COMMENTARY: What an idealistic America means

Alex Dziadosz
6 Min Read

CAIRO: Americans are not hard to spot. Sure, the mix of skin colors and ethnicities could beguile an undisciplined observer, but there is plenty else to set them apart: accents, clothes and, most recently, optimism.

Since the nearly two-year saga of the election concluded, many Americans have begun to beam with an effusion of hope and idealism they have rarely, if ever, felt before. This is particularly true for the young, who came of age during the distress and brutal cynicism of Bush’s tenure.

Brimming with newfound pride, Americans may do some funny, perhaps grating, things. They may try to translate cumbersome sentiments about the transformative power of democracy into haphazard Arabic, for instance, or reference their next president’s Muslim middle name a dozen times in the course of minutes. Please try to be patient: American idealism is finally hip again, and that is no small thing.

In Egypt, however, the degree of American optimism does distinguish them.

In a series of interviews conducted by Daily News Egypt, many Egyptians expressed support for Barack Obama, but said they were wary of the idea that one president could seriously alter US foreign policy. In my conversations with Egyptians since the election, many said they were relieved Bush is finally on his way out, but were cautious in praising Obama. And they have reason to be skeptical.

To put it gently, American policy has been less than ideal in the Middle East.

“National interests, whether those of America or its allies, have derailed many of the nation’s most liberally-minded efforts in the region, as with Woodrow Wilson’s call for an independent Kurdistan, or Jimmy Carter’s broader pushes for regional peace.

Add to this that the very concept of American idealism has long been fuel for anxiety. Writers have obsessed over it for ages. In “The Great Gatsby, American author F. Scott Fitzgerald famously quieted the roar of the 1920s by sketching an unsettling portrait of materialism gone awry.

Henry Miller, a great American novelist originally censored by the government, wrote this of an Indian acquaintance enamored by the American dream in the 1930s: “The young Hindu, of course, is optimistic.

He has been to America and has been contaminated by the cheap idealism of the Americans, contaminated by the ubiquitous bathtub, the five-and-ten-cent store bric-a-brac, the bustle, the efficiency, the machinery, the high wages, the free libraries .Nothing will avail to offset this virus which is poisoning the whole world. America is the very incarnation of doom. She will drag the whole world into a bottomless pit.

In Graham Greene’s “The Quiet American, published two decades later, an aging and embittered British journalist confronts an idealistic and ultimately destructive young American. The American, “was absorbed already in the Dilemmas of Democracy and the responsibilities of the West; he was determined … to do good, not to any individual person but to a country, a continent, a world, Greene wrote.

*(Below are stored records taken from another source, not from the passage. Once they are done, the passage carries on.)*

Definition apply_protocol_cache_hints (m : list Z) (response : Value) : Value :=
  if bool_decide (m = SERVER_DISCOVER_METHOD) && is_final_discovery_result response then
    match as_object response with
    | Some ms => if final_discovery_cache_hints_are_wire_valid response then response else without_hints ms
    | None => response
    end
  else
    match as_object response with
    | None => response
    | Some ms =>
        if negb (method_requires_protocol_cache_hints m) || negb (result_type_complete ms) then without_hints ms
        else if wire_valid_cache_hints ms then response
        else VObject (insert_member (chars_of "cacheScope") (VString (chars_of "private"))
                       (insert_member (chars_of "ttlMs") (VNumber (protocol_cache_ttl m)) ms))
    end.

(** [generation] is the discovery generation read. *)
Definition cache_entry_binding (request : Request) (generation : Z) : option CacheEntryBinding :=
  if negb (bool_decide (method request = SERVER_DISCOVER_METHOD)) then Some Ordinary
  else match discovery_request_protocol_era request with
       | Some Modern2026 =>
           if generation =? 0 then None else Some (Discovery {| era := Modern2026; generation := generation |})
       | _ => None
       end.

Definition cache_entry_binding_is_current (b : CacheEntryBinding) (current : Z) : bool :=
  match b with
  | Ordinary => true
  | Discovery d => bool_decide (era d = Modern2026) && (generation d =? current)
  end.

(** ** Partitions *)

Definition auth_is_bounded (a : AuthContext) : bool :=
  negb (MAX_CACHE_JSON_NODES <? zlen (scopes a)) &&
  match claims a with Some v => cache_json_shape_is_bounded reserve v | None => true end.

(** The bytes of a partition; the session is [None] for the stateless domain. *)
Definition partition_canonical (session : option (list Z * Z)) (a : option AuthContext) : option BoundedCacheBytes :=
  let canonical := BoundedCacheBytes_new MAX_CACHE_KEY_INPUT_BYTES in
  canonical ← write_all reserve CACHE_PARTITION_KEY_DOMAIN canonical;
  canonical ← match session with
              | Some (opaque_session, state_revision) =>
                  canonical ← write_all reserve [1] canonical;
                  canonical ← write_all reserve opaque_session canonical;
                  write_all reserve (to_be_bytes state_revision) canonical
              | None => write_all reserve CACHE_STATELESS_PARTITION_DOMAIN canonical
              end;
  match a with
  | None => write_all reserve [0] canonical
  | Some a =>
      canonical ← write_all reserve [1] canonical;
      canonical ← match session_owner a with
                  | None => write_all reserve [0] canonical
                  | Some owner => canonical ← write_all reserve [1] canonical; write_all reserve owner canonical
                  end;
      to_writer writes reserve (auth_value a) canonical
  end.

Definition partition_digest_of (session : option (list Z * Z)) (a : option AuthContext) : option Sha256Digest :=
  canonical ← partition_canonical session a; digest_bounded sha256 canonical.

(** ** Threads *)

Record World : Type := {
  shared : Shared;
  ctx : McpContext;
  clock : Z;
  turn : nat;
}.
Definition set_shared (s : Shared) (w : World) : World := {| shared := s; ctx := ctx w; clock := clock w; turn := turn w |}.
Definition set_ctx (c : McpContext) (w : World) : World := {| shared := shared w; ctx := c; clock := clock w; turn := turn w |}.

(** What the other threads do at their next turn. *)
Context (env : nat → World → World).
Abbreviation H := (M World McpError).

Definition others : H unit :=
  modify (λ w, let w' := env (turn w) w in {| shared := shared w'; ctx := ctx w'; clock := clock w'; turn := S (turn w) |}).
Definition read {A} (f : World → A) : H A := others ;! gets f.
Definition on_shared (f : Shared → Shared) : H unit := others ;! modify (λ w, set_shared (f (shared w)) w).

Inductive CachePartitionPhase : Type := PhaseRequest | PhaseResponse.

Definition session_partition (phase : CachePartitionPhase) : H (option (list Z * Z)) :=
  match phase with
  | PhaseRequest => others ;! λ w, let r := begin_session_cache_partition (ctx w) in (Ok r.1, set_ctx r.2 w)
  | PhaseResponse => read (λ w, complete_session_cache_partition (ctx w))
  end.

The conviction that his nation is destined to enlighten the world sits at the base of the American’s worldview and the pointless tragedy it breeds.

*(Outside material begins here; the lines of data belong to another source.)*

(* ===== verification/ResponseCacheFacts.v ===== *)
(** The store of the response cache refines a list of entries, the least recently
    used first. *)
From stdpp Require Import base list gmap strings.
From Stdlib Require Import ZArith Lia.
From S2P Require Import Prelude Utf8 HttpHeaders RateLimit SessionState ResponseCache.

Module RCacheFacts.
Import RCache.

Abbreviation items := (list (CacheKey * CacheEntry)).

(** * The specification *)

Definition total (l : items) : Z := sum ((λ kv, size_bytes kv.2) <$> l).

(** The entry of a key. *)
Fixpoint find_item (k : CacheKey) (l : items) : option CacheEntry :=
  match l with
  | [] => None
  | (x, e) :: l => if bool_decide (x = k) then Some e else find_item k l
  end.
Definition others_than (k : CacheKey) (l : items) : items := filter (λ kv, kv.1 ≠ k) l.

Definition spec_get (now : Z) (k : CacheKey) (l : items) : option (list Z) * items :=
  match find_item k l with
  | None => (None, l)
  | Some e => if is_expired now e then (None, others_than k l) else (Some (encoded e), others_than k l ++ [(k, e)])
  end.

(** The least recently used entries go until one of [size] bytes fits. *)
Fixpoint make_room (max_count max_bytes size : Z) (l : items) : items :=
  if (max_count <=? zlen l) || (max_bytes <? total l + size) then
    match l with [] => [] | _ :: l => make_room max_count max_bytes size l end
  else l.

Definition spec_insert (c : LruCache) (now : Z) (k : CacheKey) (e : CacheEntry) (l : items) : items :=
  if (max_entries c =? 0) || (max_size_bytes c =? 0) || (max_item_size c <? zlen (encoded e)) ||
     (max_size_bytes c <? size_bytes e)
  then l
  else
    make_room (max_entries c) (max_size_bytes c) (size_bytes e)
      (others_than k (filter (λ kv, is_expired now kv.2 = false) l)) ++ [(k, e)].

(** * The relation *)

Definition entry_ok (e : CacheEntry) : Prop := size_bytes e = zlen (encoded e) + CACHE_ENTRY_METADATA_BYTES.

Record limits_ok (c : LruCache) : Prop := {
  ok_entries : 0 <= max_entries c <= usize_max;
  ok_size : 0 <= max_size_bytes c <= usize_max;
  ok_item : 0 <= max_item_size c <= usize_max;
}.

(** [l] is what [c] holds, and keeps to the limits. *)
Record rep (c : LruCache) (l : items) : Prop := {
  rep_limits : limits_ok c;
  rep_entries : entries c = list_to_map l;
  rep_order : order c = l.*1;
  rep_nodup : NoDup l.*1;
  rep_size : current_size_bytes c = total l;
  rep_ok : Forall (λ kv, entry_ok kv.2 ∧ zlen (encoded kv.2) <= max_item_size c) l;
  rep_count : zlen l <= max_entries c;
  rep_total : total l <= max_size_bytes c;
}.

(** * Lists and maps *)

Lemma find_item_lookup k (l : items) : (list_to_map l : gmap CacheKey CacheEntry) !! k = find_item k l.
Proof.
  induction l as [|[x e] l IH]; [done|]. simpl. destruct (decide (x = k)) as [->|Hne].
  - by rewrite lookup_insert_eq, bool_decide_true.
  - by rewrite lookup_insert_ne, bool_decide_false.
Qed.

Lemma find_item_elem k e l : find_item k l = Some e → (k, e) ∈ l.
Proof.
  induction l as [|[x y] l IH]; [done|]. simpl. case_bool_decide; [intros [= ->]; subst; by left|].
  intros H1. right. auto.
Qed.

Lemma find_item_none k l : find_item k l = None ↔ k ∉ l.*1.
Proof.
  induction l as [|[x e] l IH]; simpl; [split; [intros _; apply not_elem_of_nil|done]|].
  rewrite not_elem_of_cons. case_bool_decide; [naive_solver|]. rewrite IH. naive_solver.
Qed.

Lemma filter_fst (P : CacheKey → Prop) `{∀ k, Decision (P k)} (l : items) :
  filter P l.*1 = (filter (λ kv, P kv.1) l).*1.
Proof.
  induction l as [|[k e] l IH]; [done|]. cbn [fmap list_fmap]. rewrite !filter_cons. simpl.
  destruct (decide (P k)); simpl; by rewrite IH.
Qed.

Lemma NoDup_filter_fst (P : CacheKey * CacheEntry → Prop) `{∀ kv, Decision (P kv)} (l : items) :
  NoDup l.*1 → NoDup (filter P l).*1.
Proof.
  induction l as [|kv l IH]; [done|]. intros [Hn Hl]%NoDup_cons. rewrite filter_cons.
  destruct (decide (P kv)); [|by apply IH]. apply NoDup_cons. split; [|by apply IH].
  intros (x & Hx & Hin)%list_elem_of_fmap. apply Hn, list_elem_of_fmap. exists x. split; [done|].
  by apply list_elem_of_filter in Hin as [_ Hin].
Qed.

Lemma list_to_map_filter (P : CacheKey * CacheEntry → Prop) `{∀ kv, Decision (P kv)} (l : items) :
  NoDup l.*1 → (list_to_map (filter P l) : gmap CacheKey CacheEntry) = filter P (list_to_map l).
Proof.
  intros Hl. apply map_eq. intros k. apply option_eq. intros e.
  rewrite map_lookup_filter_Some, <- !elem_of_list_to_map by (try done; by apply NoDup_filter_fst).
  rewrite list_elem_of_filter. tauto.
Qed.

Lemma delete_others k (l : items) :
  NoDup l.*1 → delete k (list_to_map l : gmap CacheKey CacheEntry) = list_to_map (others_than k l).
Proof.
  intros Hl. apply map_eq. intros x. apply option_eq. intros e. unfold others_than.
  rewrite lookup_delete_Some, <- !elem_of_list_to_map by (try done; by apply NoDup_filter_fst).
  rewrite list_elem_of_filter. simpl. naive_solver.
Qed.

Lemma remove_first_others k (l : items) : NoDup l.*1 → remove_first k l.*1 = (others_than k l).*1.
Proof.
  unfold others_than. induction l as [|[x e] l IH]; [done|]. intros [Hn Hl]%NoDup_cons. rewrite filter_cons.
  cbn [fmap list_fmap fst remove_first]. destruct (decide (x = k)) as [->|Hne].
  - rewrite bool_decide_true, decide_False by naive_solver. rewrite filter_all; [done|].
    apply Forall_forall. intros [y f] Hin; simpl; intros ->. apply Hn, list_elem_of_fmap. by exists (k, f).
  - rewrite bool_decide_false, decide_True by done. cbn [fmap list_fmap fst]. f_equal. by apply IH.
Qed.

Lemma total_app a b : total (a ++ b) = total a + total b.
Proof. unfold total. by rewrite fmap_app, sum_app. Qed.

Lemma total_cons kv l : total (kv :: l) = size_bytes kv.2 + total l.
Proof. done. Qed.

Lemma total_filter (P : CacheKey * CacheEntry → bool) l :
  total (filter (λ kv, P kv = true) l) + total (filter (λ kv, P kv = false) l) = total l.
Proof.
  induction l as [|kv l IH]; [done|]. rewrite !filter_cons.
  destruct (decide (P kv = true)), (decide (P kv = false)); rewrite ?total_cons; try congruence; try lia.
  exfalso. destruct (P kv); congruence.
Qed.

Definition sizes_ok (l : items) : Prop := Forall (λ kv, 0 <= size_bytes kv.2) l.

Lemma sizes_total_nonneg l : sizes_ok l → 0 <= total l.
Proof. intros Hl. apply sum_nonneg, Forall_fmap. exact Hl. Qed.

Lemma Forall_filtered {A} (Q P : A → Prop) `{∀ x, Decision (P x)} l : Forall Q l → Forall Q (filter P l).
Proof. rewrite !Forall_forall. intros Hl x [_ Hx]%list_elem_of_filter. by apply Hl. Qed.

Lemma sizes_filter (P : CacheKey * CacheEntry → Prop) `{∀ kv, Decision (P kv)} l : sizes_ok l → sizes_ok (filter P l).
Proof. apply Forall_filtered. Qed.

Lemma total_sub (P : CacheKey * CacheEntry → Prop) `{∀ kv, Decision (P kv)} l : sizes_ok l → total (filter P l) <= total l.
Proof.
  induction 1 as [|kv l Hkv Hl IH]; [done|]. rewrite filter_cons, total_cons.
  destruct (decide (P kv)); rewrite ?total_cons; lia.
Qed.

(** Sizes come off one by one, in any order. *)
Lemma fold_sizes (m : gmap CacheKey CacheEntry) (l : items) n :
  m = list_to_map l → NoDup l.*1 → sizes_ok l → total l <= n →
  map_fold (λ _ e size, saturating_sub size (size_bytes e)) n m = n - total l.
Proof.
  intros -> Hnd Hs Hn. rewrite map_fold_foldr. pose proof (map_to_list_to_map l Hnd) as Hp.
  assert (Ht : total (map_to_list (list_to_map l : gmap CacheKey CacheEntry)) = total l).
  { apply sum_perm. by rewrite Hp. }
  rewrite <- Ht in Hn |- *. assert (Hs' : sizes_ok (map_to_list (list_to_map l : gmap CacheKey CacheEntry))).
  { unfold sizes_ok. by rewrite Hp. }
  clear Ht Hp Hs Hnd. revert Hn. induction Hs' as [|[k e] r He Hr IH]; intros Hn; [unfold total, sum; simpl; lia|].
  pose proof (sizes_total_nonneg r Hr). rewrite total_cons in *. cbn [foldr uncurry snd] in *. rewrite IH by lia.
  unfold saturating_sub. lia.
Qed.

(** ** Operations *)

Lemma rep_sizes c l : rep c l → sizes_ok l.
Proof.
  intros Hr. eapply Forall_impl; [apply Hr|]. intros [k e] [He _]. simpl in *. unfold entry_ok in He. rewrite He.
  pose proof (zlen_nonneg (encoded e)). unfold CACHE_ENTRY_METADATA_BYTES. lia.
Qed.

Lemma rep_lookup c l k : rep c l → entries c !! k = find_item k l.
Proof. intros Hr. rewrite (rep_entries _ _ Hr). apply find_item_lookup. Qed.

Lemma rep_len c l : rep c l → Z.of_nat (base.size (entries c)) = zlen l.
Proof.
  intros Hr. rewrite (rep_entries _ _ Hr). unfold zlen. f_equal. rewrite <- length_map_to_list.
  by rewrite (Permutation_length (map_to_list_to_map l (rep_nodup _ _ Hr))).
Qed.

Lemma zlen_filter (P : CacheKey * CacheEntry → Prop) `{∀ kv, Decision (P kv)} (l : items) : zlen (filter P l) <= zlen l.
Proof. unfold zlen. pose proof (length_filter P l). lia. Qed.

(** Leaving entries out keeps to the limits. *)
Lemma rep_filter c l (P : CacheKey * CacheEntry → Prop) `{∀ kv, Decision (P kv)} es o n :
  rep c l → es = list_to_map (filter P l) → o = (filter P l).*1 → n = total (filter P l) →
  rep (update c es o n) (filter P l).
Proof.
  intros Hr -> -> ->. pose proof (rep_sizes c l Hr) as Hs. destruct Hr as [Hlim _ _ Hnd _ Hok Hc Ht].
  split; try done.
  - by destruct Hlim.
  - by apply NoDup_filter_fst.
  - by apply Forall_filtered.
  - simpl. pose proof (zlen_filter P l). lia.
  - simpl. pose proof (total_sub P l Hs). lia.
Qed.

Lemma others_total k l e : NoDup l.*1 → find_item k l = Some e → total l = total (others_than k l) + size_bytes e.
Proof.
  intros Hnd Hf. unfold others_than. induction l as [|[x y] l IH]; [done|]. apply NoDup_cons in Hnd as [Hn Hnd]. simpl in *.
  rewrite filter_cons. simpl. destruct (decide (x = k)) as [->|Hne].
  - rewrite bool_decide_true in Hf by done. injection Hf as ->. rewrite decide_False by naive_solver.
    rewrite filter_all; [rewrite total_cons; cbn [snd]; lia|]. apply Forall_forall. intros [z f] Hin; simpl; intros ->.
    apply Hn, list_elem_of_fmap. by exists (k, f).
  - rewrite bool_decide_false in Hf by done. rewrite decide_True by done. specialize (IH Hnd Hf).
    rewrite !total_cons. lia.
Qed.

Lemma others_id k l : find_item k l = None → others_than k l = l.
Proof.
  intros Hf%find_item_none. apply filter_all, Forall_forall. intros [x e] Hin; simpl; intros ->. apply Hf, list_elem_of_fmap. by exists (k, e).
Qed.

Lemma rep_remove c l k : rep c l → rep (remove_key k c) (others_than k l).
Proof.
  intros Hr. unfold remove_key. rewrite (rep_lookup c l k Hr). destruct (find_item k l) as [e|] eqn:Ef.
  - pose proof (others_total k l e (rep_nodup _ _ Hr) Ef) as Ht. pose proof (rep_sizes c l Hr) as Hs.
    apply rep_filter; [done| | |].
    + rewrite (rep_entries _ _ Hr). apply delete_others, Hr.
    + rewrite (rep_order _ _ Hr). apply remove_first_others, Hr.
    + rewrite (rep_size _ _ Hr), Ht. pose proof (sizes_total_nonneg _ (sizes_filter (λ kv, kv.1 ≠ k) l Hs)) as H0.
      unfold saturating_sub. unfold others_than in *. lia.
  - by rewrite others_id.
Qed.

Lemma rep_retain c l (P : CacheKey * CacheEntry → bool) o :
  rep c l → o = (filter (λ kv, P kv = true) l).*1 →
  rep (update c (retain P c).1 o (retain P c).2) (filter (λ kv, P kv = true) l).
Proof.
  intros Hr ->. pose proof (rep_sizes c l Hr) as Hs. pose proof (rep_nodup _ _ Hr) as Hnd.
  apply rep_filter; [done| |done|]; unfold retain; simpl; rewrite (rep_entries _ _ Hr).
  - symmetry. by apply list_to_map_filter.
  - rewrite (fold_sizes _ (filter (λ kv, P kv = false) l)).
    + rewrite (rep_size _ _ Hr), <- (total_filter P l). lia.
    + symmetry. by apply list_to_map_filter.
    + by apply NoDup_filter_fst.
    + by apply sizes_filter.
    + rewrite (rep_size _ _ Hr). by apply total_sub.
Qed.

Though the story is set in the late days of France’s colonial wars in Indochina, the analogy could easily be extended to America’s modern occupation of Iraq.

This is not to say that idealism is necessarily dangerous. But when an Egyptian friend recently told me he was hopeful about the election because it meant America might go back to “focusing on the inside, he got it exactly right. At the root of the fulfillment of the American dream, there are specific, tangible elements: accessible education for all members of society, thoughtful and transparent regulation of free markets, an abundance of rewarding work opportunities, the free exchange of ideas and information, and an immigration policy that is both efficient and fair. When America has these things, it is at its best.

The point is this: American idealism is best-suited to solving the problems of America. If it can do this, it can inspire the rest of the world without ending up mired in pointless bloodshed like Graham’s anti-hero or the architects of the Iraq War.

Of course it is naïve to think that Barack Obama will fix everything.

Egyptians are right about this. But his election has unleashed a palpable wave of optimism among young, smart Americans of nearly every race and religion. And the conviction that the American dream is still valid, a deeply idealistic belief, is absolutely necessary to repairing the nation’s shattered economy and government.

So when grinning Americans talk about Obama and wait expectantly for your smile, please give them one. After the last eight years, a bit of hope is plenty to celebrate.